Only lines containing the word "EngineParser" belong in the answer; copy each one from the records.
*** Opening Record set ***
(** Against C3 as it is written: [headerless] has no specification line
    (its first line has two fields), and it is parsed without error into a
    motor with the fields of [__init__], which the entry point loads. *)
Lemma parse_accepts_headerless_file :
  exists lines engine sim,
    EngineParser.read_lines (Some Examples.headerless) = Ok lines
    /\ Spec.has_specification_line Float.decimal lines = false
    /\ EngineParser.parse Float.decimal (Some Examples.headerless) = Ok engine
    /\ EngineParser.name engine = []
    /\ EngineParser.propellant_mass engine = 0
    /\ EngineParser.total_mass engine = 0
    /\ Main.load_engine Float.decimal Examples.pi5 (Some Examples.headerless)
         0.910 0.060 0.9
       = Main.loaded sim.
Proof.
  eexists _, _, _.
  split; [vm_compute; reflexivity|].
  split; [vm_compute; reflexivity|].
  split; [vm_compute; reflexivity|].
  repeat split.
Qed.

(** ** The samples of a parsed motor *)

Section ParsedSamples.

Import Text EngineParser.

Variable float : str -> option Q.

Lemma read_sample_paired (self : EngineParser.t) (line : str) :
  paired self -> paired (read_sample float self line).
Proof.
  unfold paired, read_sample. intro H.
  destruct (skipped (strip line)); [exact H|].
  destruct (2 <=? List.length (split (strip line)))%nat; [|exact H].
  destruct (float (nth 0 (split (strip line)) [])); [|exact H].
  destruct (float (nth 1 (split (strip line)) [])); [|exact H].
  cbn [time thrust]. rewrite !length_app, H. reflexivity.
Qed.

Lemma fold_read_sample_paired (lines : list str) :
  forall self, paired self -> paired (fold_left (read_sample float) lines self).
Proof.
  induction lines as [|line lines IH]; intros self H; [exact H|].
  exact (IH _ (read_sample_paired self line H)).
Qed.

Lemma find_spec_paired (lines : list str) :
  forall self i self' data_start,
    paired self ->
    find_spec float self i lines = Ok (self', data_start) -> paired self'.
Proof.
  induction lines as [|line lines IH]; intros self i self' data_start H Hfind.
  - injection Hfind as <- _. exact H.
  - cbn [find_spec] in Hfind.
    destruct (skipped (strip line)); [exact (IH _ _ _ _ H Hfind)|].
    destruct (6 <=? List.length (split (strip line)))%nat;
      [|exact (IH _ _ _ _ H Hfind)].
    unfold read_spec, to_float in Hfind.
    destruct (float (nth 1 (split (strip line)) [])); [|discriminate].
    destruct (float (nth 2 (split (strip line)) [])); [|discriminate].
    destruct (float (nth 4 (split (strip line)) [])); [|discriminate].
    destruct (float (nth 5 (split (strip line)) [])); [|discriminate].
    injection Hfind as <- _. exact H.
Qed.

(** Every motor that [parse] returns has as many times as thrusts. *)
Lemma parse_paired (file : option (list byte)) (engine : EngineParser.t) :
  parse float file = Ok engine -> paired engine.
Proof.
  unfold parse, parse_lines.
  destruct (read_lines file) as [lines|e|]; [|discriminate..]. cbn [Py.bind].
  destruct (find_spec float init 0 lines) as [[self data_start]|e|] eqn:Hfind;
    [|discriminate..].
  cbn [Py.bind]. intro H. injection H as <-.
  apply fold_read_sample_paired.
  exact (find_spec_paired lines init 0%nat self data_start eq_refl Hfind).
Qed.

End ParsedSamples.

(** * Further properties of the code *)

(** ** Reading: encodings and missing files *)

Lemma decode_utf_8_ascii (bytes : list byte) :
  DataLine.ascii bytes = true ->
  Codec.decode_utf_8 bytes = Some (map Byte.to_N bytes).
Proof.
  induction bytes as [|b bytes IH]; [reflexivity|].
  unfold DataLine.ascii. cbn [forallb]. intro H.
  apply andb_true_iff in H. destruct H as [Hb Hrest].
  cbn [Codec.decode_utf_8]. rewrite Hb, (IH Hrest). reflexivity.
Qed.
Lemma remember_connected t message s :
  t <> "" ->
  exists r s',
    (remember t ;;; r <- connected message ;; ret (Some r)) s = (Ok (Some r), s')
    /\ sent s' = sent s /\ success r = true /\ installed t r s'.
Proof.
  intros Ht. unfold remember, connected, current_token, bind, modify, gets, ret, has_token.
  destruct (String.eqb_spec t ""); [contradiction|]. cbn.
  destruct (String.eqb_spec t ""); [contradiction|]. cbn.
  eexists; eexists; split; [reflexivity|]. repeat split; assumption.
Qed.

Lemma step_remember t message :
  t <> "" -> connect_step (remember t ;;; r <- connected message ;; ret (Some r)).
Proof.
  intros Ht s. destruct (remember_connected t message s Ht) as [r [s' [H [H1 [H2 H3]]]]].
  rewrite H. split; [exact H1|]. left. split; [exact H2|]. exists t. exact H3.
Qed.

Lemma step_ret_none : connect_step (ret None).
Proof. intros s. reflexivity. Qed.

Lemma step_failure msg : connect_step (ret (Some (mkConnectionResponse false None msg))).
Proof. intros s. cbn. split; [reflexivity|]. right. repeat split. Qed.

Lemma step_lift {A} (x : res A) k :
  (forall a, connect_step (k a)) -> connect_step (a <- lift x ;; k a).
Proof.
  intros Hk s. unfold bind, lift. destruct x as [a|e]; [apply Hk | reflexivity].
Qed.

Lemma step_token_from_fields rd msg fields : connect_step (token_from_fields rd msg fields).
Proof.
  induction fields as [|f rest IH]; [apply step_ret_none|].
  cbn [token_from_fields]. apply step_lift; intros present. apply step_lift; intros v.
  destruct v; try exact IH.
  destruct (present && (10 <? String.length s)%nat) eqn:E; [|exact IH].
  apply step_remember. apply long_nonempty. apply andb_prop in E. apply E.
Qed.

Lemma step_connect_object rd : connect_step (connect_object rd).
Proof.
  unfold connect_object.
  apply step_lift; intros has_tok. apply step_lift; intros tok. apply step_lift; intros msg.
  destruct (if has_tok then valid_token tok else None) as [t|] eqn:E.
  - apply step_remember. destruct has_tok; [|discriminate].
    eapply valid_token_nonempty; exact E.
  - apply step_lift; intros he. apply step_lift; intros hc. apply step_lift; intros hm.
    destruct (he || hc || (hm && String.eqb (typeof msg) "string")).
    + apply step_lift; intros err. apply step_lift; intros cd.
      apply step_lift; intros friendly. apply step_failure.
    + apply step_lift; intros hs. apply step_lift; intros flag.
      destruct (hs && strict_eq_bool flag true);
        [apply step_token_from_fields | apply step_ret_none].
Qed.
*** Closing Record set ***
*Result of the exercise*.
    EngineParser.read_lines (Some Examples.headerless) = Ok lines
    /\ EngineParser.parse Float.decimal (Some Examples.headerless) = Ok engine
    /\ EngineParser.name engine = []
    /\ EngineParser.propellant_mass engine = 0
    /\ EngineParser.total_mass engine = 0
Import Text EngineParser.
Lemma read_sample_paired (self : EngineParser.t) (line : str) :
Lemma parse_paired (file : option (list byte)) (engine : EngineParser.t) :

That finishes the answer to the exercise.